Giuliani Confesses to Spreading 'Rumors' About Stormy Daniels
The president's admittedly uninformed and unreliable lawyer says Donald Trump never lies to the press.
This crazy Stormy Daniels deal keeps getting crazier. On Friday, Donald Trump said Rudy Giuliani, who supposedly is speaking on the president's behalf as his lawyer, does not have his facts straight regarding the $130,000 hush payment to porn star Stormy Daniels. On ABC's This Week yesterday, Giuliani seemed rattled by his client's criticism, confessing that he had reported "rumor" as fact in several interviews last week. "This is more rumor than it is anything else," he said, referring to his own account of how Trump had reimbursed his lawyer Michael Cohen for paying Daniels to keep quiet about her affair with the future president. "I can just say it's rumor. I can prove it's rumor, but I can't prove it's fact. Yet. Maybe we will."
All of this is mystifying for several reasons. First, after his jaw-dropping interview with Sean Hannity last Wednesday, Giuliani insisted that he and the president were on the same page: Before the interview, he had consulted with Trump, who knew and approved what he planned to say. Second, the morning after the interview, Trump seemed to confirm the gist of Giuliani's account with a series of tweets acknowledging that he had reimbursed Cohen, as part of "a monthly retainer," for the cost of the nondisclosure agreement that Daniels signed. Third, Giuliani is supposed to be helping Trump, but whenever he opens his mouth he inspires fresh speculation about exactly which law the president may have violated through his arrangement with Cohen.
The leading contenders so far are the limit on individual campaign contributions, reporting rules for campaign expenditures, and a law that requires federal officials to disclose liabilities of more than $10,000. Giuliani's position, which may or may not coincide with Trump's, is that the payment to Daniels was not a contribution because it was reimbursed, was not a campaign expenditure because the motivation for it was primarily personal rather than political, and was not a debt that Trump owed Cohen because it was part of billable legal expenses. "The retainer agreement," Giuliani explained to George Stephanopoulos on This Week, "was to repay expenses, which turns out to have included this one."
That circumlocution is Giuliani's way of reconciling two apparently contradictory assertions: that Trump did not know about Cohen's payment to Daniels and that he reimbursed Cohen for it. According to Giuliani, Trump paid Cohen $420,000 in monthly installments of $35,000, and $130,000 of that covered the payment to Daniels, which was a legal expense so routine and trivial that Cohen never bothered mentioning it to Trump. Then again, that story, also according to Giuliani, may be no more than a "rumor."

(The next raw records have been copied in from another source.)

Lemma las_app (a b : string) :
  list_ascii_of_string (a ++ b) = list_ascii_of_string a ++ list_ascii_of_string b.
Proof. induction a as [|c a IH]; simpl; [reflexivity|]. rewrite IH. reflexivity. Qed.

Lemma las_length (s : string) : List.length (list_ascii_of_string s) = String.length s.
Proof. induction s as [|c s IH]; simpl; [reflexivity|]. rewrite IH. reflexivity. Qed.

Lemma las_inj (a b : string) : list_ascii_of_string a = list_ascii_of_string b -> a = b.
Proof.
  intros H. rewrite <- (string_of_list_ascii_of_string a), <- (string_of_list_ascii_of_string b), H.
  reflexivity.
Qed.

Lemma list_ascii_eqb_true (l1 l2 : list ascii) : list_ascii_eqb l1 l2 = true <-> l1 = l2.
Proof. unfold list_ascii_eqb. destruct (list_eq_dec ascii_dec l1 l2); split; congruence. Qed.

Lemma skipn_len_app {A : Type} (l1 l2 : list A) : skipn (List.length l1) (l1 ++ l2) = l2.
Proof. induction l1 as [|x l1 IH]; simpl; auto. Qed.

Lemma firstn_len_app {A : Type} (l1 l2 : list A) : firstn (List.length l1) (l1 ++ l2) = l1.
Proof. induction l1 as [|x l1 IH]; simpl; [reflexivity|]. rewrite IH. reflexivity. Qed.

Lemma endsWith_iff (s t : string) : endsWith s t = true <-> ends_in s t.
Proof.
  unfold endsWith, ends_in. rewrite andb_true_iff, Nat.leb_le, list_ascii_eqb_true. split.
  - intros [Hle Hs].
    set (k := (List.length (list_ascii_of_string s) - List.length (list_ascii_of_string t))%nat) in *.
    exists (string_of_list_ascii (firstn k (list_ascii_of_string s))).
    apply las_inj. rewrite las_app, list_ascii_of_string_of_list_ascii, <- Hs, firstn_skipn.
    reflexivity.
  - intros [x ->]. rewrite las_app, length_app.
    replace (List.length (list_ascii_of_string x) + List.length (list_ascii_of_string t)
             - List.length (list_ascii_of_string t))%nat
      with (List.length (list_ascii_of_string x)) by lia.
    split; [lia|]. apply skipn_len_app.
Qed.

Lemma slice_drop_end_app (x t : string) : slice_drop_end (x ++ t) (String.length t) = x.
Proof.
  unfold slice_drop_end. rewrite las_app, length_app, <- las_length.
  replace (List.length (list_ascii_of_string x) + List.length (list_ascii_of_string t)
           - List.length (list_ascii_of_string t))%nat
    with (List.length (list_ascii_of_string x)) by lia.
  rewrite firstn_len_app. apply string_of_list_ascii_of_string.
Qed.

Lemma append_cancel_r (x y t : string) : (x ++ t)%string = (y ++ t)%string -> x = y.
Proof.
  intros H. apply (f_equal list_ascii_of_string) in H. rewrite !las_app in H.
  apply app_inv_tail in H. apply las_inj, H.
Qed.

Lemma append_assoc_str (a b c : string) : ((a ++ b) ++ c)%string = (a ++ (b ++ c))%string.
Proof. induction a as [|x a IH]; simpl; [reflexivity|]. rewrite IH. reflexivity. Qed.

Lemma startsWith_iff (s p : string) : startsWith s p = true <-> exists suf, s = (p ++ suf)%string.
Proof.
  revert s; induction p as [|c p IH]; intros s.
  - destruct s; simpl; split; eauto.
  - destruct s as [|d s]; simpl.
    + split; [discriminate|]. intros [suf H]; discriminate.
    + rewrite andb_true_iff, IH, Ascii.eqb_eq. split.
      * intros [-> [suf ->]]. eauto.
      * intros [suf H]. injection H as -> ->. eauto.
Qed.

Lemma includes_iff (s sub : string) : includes s sub = true <-> contains_sub s sub.
Proof.
  unfold contains_sub. induction s as [|c s IH]; cbn -[startsWith]; rewrite orb_true_iff, startsWith_iff.
  - split.
    + intros [[suf H]|H]; [exists ""%string, suf; exact H|discriminate].
    + intros [pre [suf H]]. destruct pre; [left; eauto|discriminate].
  - rewrite IH. split.
    + intros [[suf H]|[pre [suf H]]].
      * exists ""%string, suf. exact H.
      * exists (String c pre), suf. simpl. rewrite H. reflexivity.
    + intros [pre [suf H]]. destruct pre as [|d pre].
      * left. eauto.
      * right. injection H as _ H. eauto.
Qed.

Lemma toLowerCase_empty (q : string) : toLowerCase q = ""%string <-> q = ""%string.
Proof. destruct q; simpl; split; congruence. Qed.

Lemma contains_sub_empty_l (x : string) : contains_sub "" x -> x = ""%string.
Proof. intros [pre [suf H]]. destruct pre, x; simpl in H; congruence. Qed.

Lemma contains_sub_empty_r (s : string) : contains_sub s "".
Proof. exists s, ""%string. simpl. symmetry. apply str_append_empty_r. Qed.

End StringFacts.

(* ------------------------------------------------------------------ *)
(** ** Claims on the model list: search, reconciliation, confirmation *)

Section ModelListClaims.
Import FetchModelsModal ModalSpec.

Lemma opt_includes_iff (x : option string) (q : string) :
  q <> ""%string ->
  opt_includes x (toLowerCase q) = true <-> exists n, x = Some n /\ ci_contains n q.
Proof.
  intros Hq. destruct x as [v|]; simpl.
  - destruct (String.eqb_spec v "") as [->|Hv].
    + split; [discriminate|]. intros [n [Hn Hc]]. injection Hn as <-.
      unfold ci_contains in Hc. simpl in Hc.
      apply contains_sub_empty_l in Hc. apply (proj1 (toLowerCase_empty q)) in Hc. contradiction.
    + rewrite includes_iff. split; [intros H; eauto|].
      intros [n [Hn Hc]]. injection Hn as <-. exact Hc.
  - split; [discriminate|]. intros [n [Hn _]]; discriminate.
Qed.

Lemma existsb_eqb_In (x : string) (l : list string) : existsb (String.eqb x) l = true <-> In x l.
Proof.
  rewrite existsb_exists. split.
  - intros [y [Hy E]]. apply String.eqb_eq in E. subst. exact Hy.
  - intros H. exists x. split; [exact H|apply String.eqb_refl].
Qed.

(** C5: the search filter keeps, in their order, exactly the models whose
    id, name (if present) or owner (if present) contains the query ignoring
    case (it is [filter] with that test over the input list); with the empty
    query it returns its input; and the query ["openai"] selects the model
    [{id: "gpt-4", ownedBy: "OpenAI"}] through its owner. *)
Theorem filteredModels_search (models : list FetchedModel) (q : string) :
  filteredModels models ""%string = models /\
  (exists P : FetchedModel -> bool,
     (forall m, P m = true <-> model_matches q m) /\
     filteredModels models q = filter P models) /\
  let gpt4 := {| id := "gpt-4"%string; name := None; ownedBy := Some "OpenAI"%string;
                 created := None |} in
  filteredModels [gpt4] "openai"%string = [gpt4].
Proof.
  split; [reflexivity|]. split; [|reflexivity].
  unfold filteredModels. destruct (String.eqb_spec q "") as [->|Hq].
  - exists (fun _ => true). split.
    + intros m. split; [intros _|reflexivity]. left. apply contains_sub_empty_r.
    + induction models as [|m ms IH]; simpl; [reflexivity|]. rewrite <- IH. reflexivity.
  - eexists. split; [|reflexivity].
    intros m. unfold model_matches.
    rewrite !orb_true_iff, includes_iff, !opt_includes_iff by exact Hq.
    unfold ci_contains. tauto.
Qed.

(** C6: the table renders one row per fetched model, in the fetched order
    and without merging duplicates; a row is marked "already exists" exactly
    when its id is one of the existing ids, and its checkbox is disabled
    exactly when it is so marked; with no search text the table shows every
    fetched model. *)
Theorem table_rows_reconcile (existing : list string) (fetched : list FetchedModel) :
  map row_model (table_rows existing fetched) = fetched /\
  Forall (fun r => (row_alreadyExists r = true <-> In (id (row_model r)) existing) /\
                   row_disabled r = row_alreadyExists r)
         (table_rows existing fetched) /\
  table_rows existing (filteredModels fetched "") = table_rows existing fetched.
Proof.
  split; [|split; [|reflexivity]].
  - induction fetched as [|m ms IH]; simpl; [reflexivity|]. rewrite IH. reflexivity.
  - unfold table_rows. apply Forall_map, Forall_forall. intros m _. simpl.
    split; [apply existsb_eqb_In|reflexivity].
Qed.

(** C10: on confirmation the models passed to [onSuccess] are the fetched
    models whose id is among the selected keys, in the fetched order; the
    result does not depend on the search text nor on the order (or
    repetitions) of the selected keys. *)
Theorem handleConfirm_selected (s : State) (keys : list string) (q : string) :
  (forall k, In k keys <-> In k (selectedRowKeys s)) ->
  handleConfirm (set_searchText q (set_selectedRowKeys keys s)) = handleConfirm s /\
  (forall m, In m (handleConfirm s) <-> In m (models s) /\ In (id m) (selectedRowKeys s)) /\
  (exists P : FetchedModel -> bool,
     (forall m, P m = true <-> In (id m) (selectedRowKeys s)) /\
     handleConfirm s = filter P (models s)).
Proof.
  intros Hkeys. unfold handleConfirm. split; [|split].
  - simpl. apply filter_ext. intros m. apply Bool.eq_iff_eq_true.
    rewrite !existsb_eqb_In. apply Hkeys.
  - intros m. rewrite filter_In, existsb_eqb_In. reflexivity.
  - eexists. split; [|reflexivity]. intros m. apply existsb_eqb_In.
Qed.

End ModelListClaims.

(* ------------------------------------------------------------------ *)
(** ** Claims on the modal's state *)

Section ModalStateClaims.
Import FetchModelsModal.

Lemma run_effects_committed (p : Props) (s : State) : committed p (run_effects p s).
Proof.
  unfold committed, run_effects, calc.
  destruct (negb _), (negb (opt_eqb Bool.eqb _ _)), (open p); reflexivity || (split; reflexivity).
Qed.

Lemma step_committed (c : Props * State) (e : Event) :
  committed (fst (step c e)) (snd (step c e)).
Proof. destruct c as [p s]. destruct e; apply run_effects_committed. Qed.

Lemma run_committed (c : Props * State) (es : list Event) :
  committed (fst c) (snd c) -> committed (fst (run c es)) (snd (run c es)).
Proof.
  unfold run. revert c; induction es as [|e es IH]; intros c Hc; simpl; [exact Hc|].
  apply IH, step_committed.
Qed.

Lemma reachable_committed (p : Props) (es : list Event) :
  committed (fst (run (mount p) es)) (snd (run (mount p) es)).
Proof. apply run_committed, run_effects_committed. Qed.

Lemma run_effects_noop (p : Props) (s : State) : committed p s -> run_effects p s = s.
Proof.
  unfold committed, run_effects. intros [Hu Ho]. rewrite Hu, Ho. simpl.
  rewrite String.eqb_refl, Bool.eqb_reflx. simpl.
  destruct s; simpl in *. rewrite Hu, Ho. reflexivity.
Qed.

Lemma handleFetch_start_committed (p : Props) (s : State) :
  committed p s -> committed p (handleFetch_start s).
Proof. intros H. exact H. Qed.

Lemma handleFetch_settle_committed (p : Props) (s : State) r :
  committed p s -> committed p (handleFetch_settle s r).
Proof. intros H. destruct r; exact H. Qed.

If so, it is not a very plausible rumor. Nor is Giuliani's claim that Cohen paid off Daniels to avoid embarrassing Trump's wife, Melania, rather than to keep the story of Daniels' affair with Trump out of the news during the final weeks of his presidential campaign. "It was to settle a personal issue that would be embarrassing to him and his wife," Giuliani told Stephanopoulos.
Yet Giuliani also suggested, during a Fox and Friends interview last Thursday, that Cohen was worried the Stormy Daniels story would hurt Trump's electoral chances. "Imagine if that came out on October 15, 2016, in the middle of the, you know, last debate with Hillary Clinton," Giuliani said. "Cohen didn't even ask. Cohen made it go away. He did his job."
Incredible as Giuliani's tale may be, it also must be said that Cohen's fears were almost certainly misplaced. Trump survived multiple accusations from women who said he had kissed or groped them against their will, combined with a video in which he bragged about such behavior. What are the odds that reports of a consensual affair would have stopped him from winning the election? Trump has a well-known history as an indiscreet philanderer, although he denies this particular relationship. People who voted for him understood that he was boorish and unfaithful. It did not stop them.
If adultery is not the scandal here, neither is dishonesty. When Stephanopoulos asked if "it's OK to lie to the press," Giuliani acknowledged there have been "a few presidents who did that." But according to Giuliani, Trump is not one of them. "I don't think that this president has done that," he said. Of all the implausible claims that Giuliani made yesterday, that may be the most risible. Trump lies routinely, reflexively, and extravagantly, but his supporters do not seem to hold it against him.
So we are left, probably, with an arguable violation of a reporting requirement. If you think Trump knowingly broke the law to keep embarrassing information out of the news prior to the election, that would indeed be a pretty big deal. But when you listen to the president and his legal advisers, it is hard to believe they are sophisticated enough to be guilty of that crime.